▶ _Problem details_
Write out the data exactly from its first line onward, ending with the line in which "SPacketDebugDumps v =>" appears.

[Stored dataset items]
Lemma ok_thread_step tr s t d s' :
  async_ok tr s → thread_step t d s = Some s' → ∃ tr', async_ok tr' s'.
Proof.
  intros Hok. unfold thread_step.
  assert (∀ p, io_threads (as_io s) !! t = Some p → is_calling p = false →
    (io ← advance t d (as_io s); Some (with_io io s)) = Some s' → ∃ tr', async_ok tr' s') as Hplain.
  { intros p Hp Hc. destruct (advance t d (as_io s)) as [io|] eqn:Hadv; [|done]. intros [= <-].
    exists tr. by eapply ok_advance. }
  destruct (io_threads (as_io s) !! t) as [p|] eqn:Hp; [|unfold advance; by rewrite Hp].
  destruct p as [k|k|last c|cb last c|cb last c|c|[|v vs] c|k|k rc|rc| | |u| | |u| | | |u|rc]; try (by eapply Hplain).
  - destruct d; try done. destruct (run_task cb s) as [s1|] eqn:Hrun; [cbn [mbind option_bind]|done].
    destruct (advance t Go (as_io s1)) as [io|] eqn:Hadv; [|done]. intros [= <-].
    destruct (ok_run_task _ _ _ _ _ _ _ _ Hok Hp Hrun Hadv) as (task & rc & H). by eexists.
  - destruct d; try done. destruct (service_poll (as_object s)) as [o w] eqn:Hpoll.
    destruct (result_of o) as [rc|] eqn:Hrc; [cbn [mbind option_bind]|done].
    destruct (advance t (Answer rc) (as_io s)) as [io|] eqn:Hadv; [|done]. intros [= <-].
    eexists. by eapply ok_poll.
Qed.
Definition server_set (s : server_setting) (c : ServerConfig) : ServerConfig :=
  match s with
  | SReliabilityConfig v =>
      c <| server_reliability := v |>
  | SFragmentationConfig v =>
      c <| server_fragmentation := v |>
  | SCongestionControlConfig v =>
      c <| server_congestion := v |>
  | SAdaptiveCongestionControl v =>
      c <| server_congestion := server_congestion c <| cong_enabled := v |> |>
  | SAbuseConfig v =>
      c <| server_abuse := v |>
  | SHandshakeTimeoutMs v =>
      c <| server_handshake_timeout_ms := v |>
  | SIdleTimeoutMs v =>
      c <| server_idle_timeout_ms := v |>
  | SKeepaliveIntervalMs v =>
      c <| server_keepalive_interval_ms := v |>
  | SCloseDrainMs v =>
      c <| server_close_drain_ms := v |>
  | SMaxPendingPackets v =>
      c <| server_max_pending_packets := v |>
  | SSendBudgetBytesPerSecond v =>
      c <| server_send_budget_bytes_per_second := v |>
  | SMaxPeerSessions v =>
      c <| server_max_peer_sessions := v |>
  | SSessionResumption v =>
      c <| server_enable_session_resumption := v |>
  | SPacketDebugDumps v =>
      c <| server_enable_packet_debug_dumps := v |>
  | SMaxPendingReliableMessages v =>
      c <| server_reliability := server_reliability c <| max_pending_messages := v |> |>
  | SMaxInflightReliableMessages v =>
      c <| server_reliability := server_reliability c <| max_inflight_messages := v |> |>
  | SMaxPendingReliableBytes v =>
      c <| server_reliability := server_reliability c <| max_pending_bytes := v |> |>
        <| server_abuse := server_abuse c <| max_queued_reliable_bytes_per_peer :=
             Z.max (max_queued_reliable_bytes_per_peer (server_abuse c)) v |> |>
  | SOrderedWindow v =>
      c <| server_reliability := server_reliability c <| ordered_receive_window := v |> |>
  | SFragmentationEnabled v =>
      c <| server_fragmentation := server_fragmentation c <| frag_enabled := v |> |>
  | SMaxReassembledBytes v =>
      c <| server_fragmentation := server_fragmentation c <| max_reassembled_message_bytes := v |> |>
  | SMaxTotalReassemblyMemoryServer v =>
      c <| server_abuse := server_abuse c <| max_total_reassembly_memory_server := v |> |>
  end.

(** [builder()], a chain of setters, [build()]. *)
Definition client_build (settings : list client_setting) : ClientConfig :=
  foldl (λ c s, client_set s c) default_client settings.
Definition server_build (settings : list server_setting) : ServerConfig :=
  foldl (λ c s, server_set s c) default_server settings.

(** ** Properties *)

(** The arguments of a setter are values of its parameter types. *)
Definition client_setting_typed (s : client_setting) : Prop :=
  match s with
  | CReliabilityConfig v => reliability_typed v
  | CFragmentationConfig v => fragmentation_typed v
  | CCongestionControlConfig v => congestion_typed v
  | CHandshakeTimeoutMs v | CIdleTimeoutMs v | CKeepaliveIntervalMs v | CCloseDrainMs v => is_u64 v
  | CMaxPendingPackets v | CSendBudgetBytesPerSecond v | CMaxPendingReliableMessages v
  | CMaxInflightReliableMessages v | CMaxPendingReliableBytes v | COrderedWindow v
  | CMaxReassembledBytes v => is_u32 v
  | CRtoMs i lo hi => is_u64 i ∧ is_u64 lo ∧ is_u64 hi
  | CAdaptiveCongestionControl _ | CSessionResumption _ | CPacketDebugDumps _
  | CFragmentationEnabled _ => True
  end.
Definition server_setting_typed (s : server_setting) : Prop :=
  match s with
  | SReliabilityConfig v => reliability_typed v
  | SFragmentationConfig v => fragmentation_typed v
  | SCongestionControlConfig v => congestion_typed v
  | SAbuseConfig v => abuse_typed v
  | SHandshakeTimeoutMs v | SIdleTimeoutMs v | SKeepaliveIntervalMs v | SCloseDrainMs v
  | SMaxPeerSessions v | SMaxTotalReassemblyMemoryServer v => is_u64 v
  | SMaxPendingPackets v | SSendBudgetBytesPerSecond v | SMaxPendingReliableMessages v
  | SMaxInflightReliableMessages v | SMaxPendingReliableBytes v | SOrderedWindow v
  | SMaxReassembledBytes v => is_u32 v
  | SAdaptiveCongestionControl _ | SSessionResumption _ | SPacketDebugDumps _
  | SFragmentationEnabled _ => True
  end.

Lemma client_set_typed s c : client_setting_typed s → client_typed c → client_typed (client_set s c).
Proof.
  unfold client_typed, reliability_typed, fragmentation_typed, congestion_typed.
  destruct s; cbn; unfold reliability_typed, fragmentation_typed, congestion_typed; tauto.
Qed.

Lemma max_u32 a b : is_u32 a → is_u32 b → is_u32 (Z.max a b).
Proof. unfold is_u32. lia. Qed.

Lemma server_set_typed s c : server_setting_typed s → server_typed c → server_typed (server_set s c).
Proof.
  unfold server_typed, reliability_typed, fragmentation_typed, congestion_typed, abuse_typed.
  pose proof (max_u32 (max_queued_reliable_bytes_per_peer (server_abuse c))) as Hm.
  destruct s; cbn; unfold reliability_typed, fragmentation_typed, congestion_typed, abuse_typed;
    try specialize (Hm v); tauto.
Qed.

(** A setter that replaces one limit, not a group of them. *)
Definition single_limit (s : server_setting) : bool :=
  match s with SReliabilityConfig _ | SAbuseConfig _ => false | _ => true end.

(** The server may queue for a peer what a reliable session may hold. *)
Definition quota_covers (c : ServerConfig) : Prop :=
  max_pending_bytes (server_reliability c) <= max_queued_reliable_bytes_per_peer (server_abuse c).

Lemma server_set_covers s c : single_limit s = true → quota_covers c → quota_covers (server_set s c).
Proof. unfold quota_covers. destruct s; cbn; try done; lia. Qed.

(** A builder fed with values of its parameter types yields a configuration whose
    fields have their types; and setting the limits of the server one by one keeps
    the quota of reliable bytes for a peer above what a session may hold, which is
    what [validate_server_config] asks for. *)
Theorem builders_sound cs ss :
  Forall client_setting_typed cs → Forall server_setting_typed ss →
  client_typed (client_build cs) ∧ server_typed (server_build ss) ∧
  (forallb single_limit ss = true → quota_covers (server_build ss)).
Proof.
  intros Hcs Hss. unfold client_build, server_build.
  assert (client_typed default_client) as Hc by (apply (bool_decide_unpack _); vm_compute; exact I).
  assert (server_typed default_server) as Hs by (apply (bool_decide_unpack _); vm_compute; exact I).
  assert (quota_covers default_server) as Hq by (by vm_compute).
  split_and!.
  - revert Hc. generalize default_client. induction Hcs as [|s cs Hx _ IH]; intros c Hc; [done|].
    cbn [foldl]. by apply IH, client_set_typed.
  - revert Hs. generalize default_server. induction Hss as [|s ss Hx _ IH]; intros c Hd; [done|].
    cbn [foldl]. by apply IH, server_set_typed.
  - clear Hss Hs. revert Hq. generalize default_server. induction ss as [|s ss IH]; intros c Hd; [done|].
    cbn [foldl forallb]. intros [H1 H2]%andb_true_iff. apply IH; [by apply server_set_covers|done].
Qed.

▶ _Reply_
Lemma ok_thread_step tr s t d s' :
  async_ok tr s → thread_step t d s = Some s' → ∃ tr', async_ok tr' s'.
Proof.
  intros Hok. unfold thread_step.
  assert (∀ p, io_threads (as_io s) !! t = Some p → is_calling p = false →
    (io ← advance t d (as_io s); Some (with_io io s)) = Some s' → ∃ tr', async_ok tr' s') as Hplain.
  { intros p Hp Hc. destruct (advance t d (as_io s)) as [io|] eqn:Hadv; [|done]. intros [= <-].
    exists tr. by eapply ok_advance. }
  destruct (io_threads (as_io s) !! t) as [p|] eqn:Hp; [|unfold advance; by rewrite Hp].
  destruct p as [k|k|last c|cb last c|cb last c|c|[|v vs] c|k|k rc|rc| | |u| | |u| | | |u|rc]; try (by eapply Hplain).
  - destruct d; try done. destruct (run_task cb s) as [s1|] eqn:Hrun; [cbn [mbind option_bind]|done].
    destruct (advance t Go (as_io s1)) as [io|] eqn:Hadv; [|done]. intros [= <-].
    destruct (ok_run_task _ _ _ _ _ _ _ _ Hok Hp Hrun Hadv) as (task & rc & H). by eexists.
  - destruct d; try done. destruct (service_poll (as_object s)) as [o w] eqn:Hpoll.
    destruct (result_of o) as [rc|] eqn:Hrc; [cbn [mbind option_bind]|done].
    destruct (advance t (Answer rc) (as_io s)) as [io|] eqn:Hadv; [|done]. intros [= <-].
    eexists. by eapply ok_poll.
Qed.
Definition server_set (s : server_setting) (c : ServerConfig) : ServerConfig :=
  match s with
  | SReliabilityConfig v =>
      c <| server_reliability := v |>
  | SFragmentationConfig v =>
      c <| server_fragmentation := v |>
  | SCongestionControlConfig v =>
      c <| server_congestion := v |>
  | SAdaptiveCongestionControl v =>
      c <| server_congestion := server_congestion c <| cong_enabled := v |> |>
  | SAbuseConfig v =>
      c <| server_abuse := v |>
  | SHandshakeTimeoutMs v =>
      c <| server_handshake_timeout_ms := v |>
  | SIdleTimeoutMs v =>
      c <| server_idle_timeout_ms := v |>
  | SKeepaliveIntervalMs v =>
      c <| server_keepalive_interval_ms := v |>
  | SCloseDrainMs v =>
      c <| server_close_drain_ms := v |>
  | SMaxPendingPackets v =>
      c <| server_max_pending_packets := v |>
  | SSendBudgetBytesPerSecond v =>
      c <| server_send_budget_bytes_per_second := v |>
  | SMaxPeerSessions v =>
      c <| server_max_peer_sessions := v |>
  | SSessionResumption v =>
      c <| server_enable_session_resumption := v |>
  | SPacketDebugDumps v =>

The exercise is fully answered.